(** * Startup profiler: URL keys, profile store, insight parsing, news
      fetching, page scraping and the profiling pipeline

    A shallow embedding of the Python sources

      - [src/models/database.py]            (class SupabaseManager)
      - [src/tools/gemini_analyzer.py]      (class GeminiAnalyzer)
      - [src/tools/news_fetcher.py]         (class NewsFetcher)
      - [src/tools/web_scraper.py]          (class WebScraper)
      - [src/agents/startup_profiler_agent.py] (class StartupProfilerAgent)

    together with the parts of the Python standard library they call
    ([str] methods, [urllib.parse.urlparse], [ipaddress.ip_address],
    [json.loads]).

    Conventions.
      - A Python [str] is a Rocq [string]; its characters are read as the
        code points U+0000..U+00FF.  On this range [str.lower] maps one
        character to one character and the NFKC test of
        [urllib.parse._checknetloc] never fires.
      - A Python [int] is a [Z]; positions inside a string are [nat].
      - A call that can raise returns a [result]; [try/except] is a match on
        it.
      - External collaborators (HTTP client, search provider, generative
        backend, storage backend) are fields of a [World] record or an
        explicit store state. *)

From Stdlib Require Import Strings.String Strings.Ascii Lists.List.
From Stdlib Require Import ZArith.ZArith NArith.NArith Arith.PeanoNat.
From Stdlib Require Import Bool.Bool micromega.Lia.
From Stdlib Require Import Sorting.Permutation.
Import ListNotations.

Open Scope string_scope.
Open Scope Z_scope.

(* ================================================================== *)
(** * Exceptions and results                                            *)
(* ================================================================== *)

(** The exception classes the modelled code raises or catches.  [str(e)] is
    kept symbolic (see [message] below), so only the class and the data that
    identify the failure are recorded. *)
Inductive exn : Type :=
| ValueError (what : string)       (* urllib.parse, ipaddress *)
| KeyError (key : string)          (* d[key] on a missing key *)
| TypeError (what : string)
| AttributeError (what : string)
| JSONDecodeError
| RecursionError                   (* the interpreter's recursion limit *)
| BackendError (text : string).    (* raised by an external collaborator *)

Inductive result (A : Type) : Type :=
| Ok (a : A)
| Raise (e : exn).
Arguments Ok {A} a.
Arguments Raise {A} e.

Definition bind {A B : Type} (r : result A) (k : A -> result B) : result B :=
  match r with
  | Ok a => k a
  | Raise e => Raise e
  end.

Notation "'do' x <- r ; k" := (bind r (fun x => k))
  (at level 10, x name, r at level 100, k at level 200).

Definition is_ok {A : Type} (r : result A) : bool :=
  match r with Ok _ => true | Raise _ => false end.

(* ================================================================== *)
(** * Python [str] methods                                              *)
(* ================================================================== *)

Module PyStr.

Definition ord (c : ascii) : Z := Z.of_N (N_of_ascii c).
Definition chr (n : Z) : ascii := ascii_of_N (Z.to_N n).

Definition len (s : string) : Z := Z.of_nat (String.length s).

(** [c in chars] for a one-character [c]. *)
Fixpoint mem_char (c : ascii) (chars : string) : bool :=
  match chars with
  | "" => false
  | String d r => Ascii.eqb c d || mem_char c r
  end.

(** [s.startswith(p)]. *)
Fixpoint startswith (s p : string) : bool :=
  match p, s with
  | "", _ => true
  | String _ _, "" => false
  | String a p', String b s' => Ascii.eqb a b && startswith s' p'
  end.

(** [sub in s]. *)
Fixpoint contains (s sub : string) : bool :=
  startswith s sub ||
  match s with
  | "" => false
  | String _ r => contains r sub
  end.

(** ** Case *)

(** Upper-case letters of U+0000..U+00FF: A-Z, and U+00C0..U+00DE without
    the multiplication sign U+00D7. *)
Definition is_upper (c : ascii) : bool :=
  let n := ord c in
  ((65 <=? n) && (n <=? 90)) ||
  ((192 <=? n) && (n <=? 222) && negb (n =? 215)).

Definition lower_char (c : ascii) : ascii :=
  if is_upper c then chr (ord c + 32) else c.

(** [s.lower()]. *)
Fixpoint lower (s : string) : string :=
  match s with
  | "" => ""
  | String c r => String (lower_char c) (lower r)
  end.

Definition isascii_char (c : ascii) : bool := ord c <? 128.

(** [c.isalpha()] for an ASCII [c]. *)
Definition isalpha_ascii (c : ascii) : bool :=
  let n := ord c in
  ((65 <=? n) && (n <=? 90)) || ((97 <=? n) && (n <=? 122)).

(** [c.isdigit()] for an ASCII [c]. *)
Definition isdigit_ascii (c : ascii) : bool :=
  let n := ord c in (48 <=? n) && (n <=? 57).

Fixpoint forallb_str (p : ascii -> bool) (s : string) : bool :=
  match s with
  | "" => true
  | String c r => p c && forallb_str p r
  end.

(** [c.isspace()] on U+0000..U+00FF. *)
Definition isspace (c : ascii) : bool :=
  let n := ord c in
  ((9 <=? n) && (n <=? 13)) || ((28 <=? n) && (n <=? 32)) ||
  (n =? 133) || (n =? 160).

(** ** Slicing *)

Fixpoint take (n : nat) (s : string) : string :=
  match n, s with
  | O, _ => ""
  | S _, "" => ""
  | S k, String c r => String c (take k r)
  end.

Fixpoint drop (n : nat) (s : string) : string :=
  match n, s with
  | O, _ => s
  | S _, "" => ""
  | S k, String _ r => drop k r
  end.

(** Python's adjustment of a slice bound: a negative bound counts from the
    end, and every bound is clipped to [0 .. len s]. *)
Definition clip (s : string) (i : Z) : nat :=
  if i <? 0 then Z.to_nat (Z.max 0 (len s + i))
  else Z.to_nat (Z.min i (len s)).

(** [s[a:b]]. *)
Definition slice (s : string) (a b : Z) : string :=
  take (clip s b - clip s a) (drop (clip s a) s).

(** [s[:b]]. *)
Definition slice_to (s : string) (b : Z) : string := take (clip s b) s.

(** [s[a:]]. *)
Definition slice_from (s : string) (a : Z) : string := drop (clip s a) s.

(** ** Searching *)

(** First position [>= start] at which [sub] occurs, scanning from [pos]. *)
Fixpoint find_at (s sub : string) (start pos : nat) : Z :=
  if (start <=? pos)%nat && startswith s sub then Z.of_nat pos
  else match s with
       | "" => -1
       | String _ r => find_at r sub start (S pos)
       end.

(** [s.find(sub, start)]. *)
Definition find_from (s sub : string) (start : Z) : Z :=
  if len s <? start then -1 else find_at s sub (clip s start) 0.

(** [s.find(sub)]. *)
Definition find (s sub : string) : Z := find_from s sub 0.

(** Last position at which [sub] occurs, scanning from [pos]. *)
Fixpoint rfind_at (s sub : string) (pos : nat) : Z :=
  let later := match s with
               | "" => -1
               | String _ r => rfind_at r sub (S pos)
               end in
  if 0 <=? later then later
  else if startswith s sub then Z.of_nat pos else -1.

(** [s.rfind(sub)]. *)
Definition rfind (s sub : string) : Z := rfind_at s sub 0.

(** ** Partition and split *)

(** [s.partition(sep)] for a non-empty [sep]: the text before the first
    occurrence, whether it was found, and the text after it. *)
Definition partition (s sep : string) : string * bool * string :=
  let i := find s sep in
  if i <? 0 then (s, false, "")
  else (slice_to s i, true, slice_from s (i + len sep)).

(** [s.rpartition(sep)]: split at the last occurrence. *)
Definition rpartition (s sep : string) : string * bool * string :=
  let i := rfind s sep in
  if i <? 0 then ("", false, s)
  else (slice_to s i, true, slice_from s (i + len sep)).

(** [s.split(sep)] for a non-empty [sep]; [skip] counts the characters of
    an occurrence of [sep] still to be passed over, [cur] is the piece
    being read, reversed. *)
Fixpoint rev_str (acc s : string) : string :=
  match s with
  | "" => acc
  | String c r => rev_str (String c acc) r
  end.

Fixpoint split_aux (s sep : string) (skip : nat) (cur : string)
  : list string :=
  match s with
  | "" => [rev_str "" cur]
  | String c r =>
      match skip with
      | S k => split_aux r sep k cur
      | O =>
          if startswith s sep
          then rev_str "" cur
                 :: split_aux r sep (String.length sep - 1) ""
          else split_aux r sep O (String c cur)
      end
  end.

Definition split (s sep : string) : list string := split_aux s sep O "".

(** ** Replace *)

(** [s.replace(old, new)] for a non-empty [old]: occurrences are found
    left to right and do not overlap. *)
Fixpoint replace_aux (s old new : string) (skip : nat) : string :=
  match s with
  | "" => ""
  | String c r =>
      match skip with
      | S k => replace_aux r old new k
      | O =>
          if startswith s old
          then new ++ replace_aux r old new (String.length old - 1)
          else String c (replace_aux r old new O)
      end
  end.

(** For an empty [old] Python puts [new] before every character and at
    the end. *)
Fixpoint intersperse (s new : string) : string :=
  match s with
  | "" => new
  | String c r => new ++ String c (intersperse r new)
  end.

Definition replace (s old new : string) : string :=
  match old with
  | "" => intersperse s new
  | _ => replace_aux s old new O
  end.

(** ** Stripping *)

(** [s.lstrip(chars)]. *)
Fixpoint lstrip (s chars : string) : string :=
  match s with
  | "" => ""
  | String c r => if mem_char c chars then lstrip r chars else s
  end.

──────────────────────────────

The string "which" marks the lines to copy; report each of them from the data above.

- [Response area]
(** First position [>= start] at which [sub] occurs, scanning from [pos]. *)
(** Last position at which [sub] occurs, scanning from [pos]. *)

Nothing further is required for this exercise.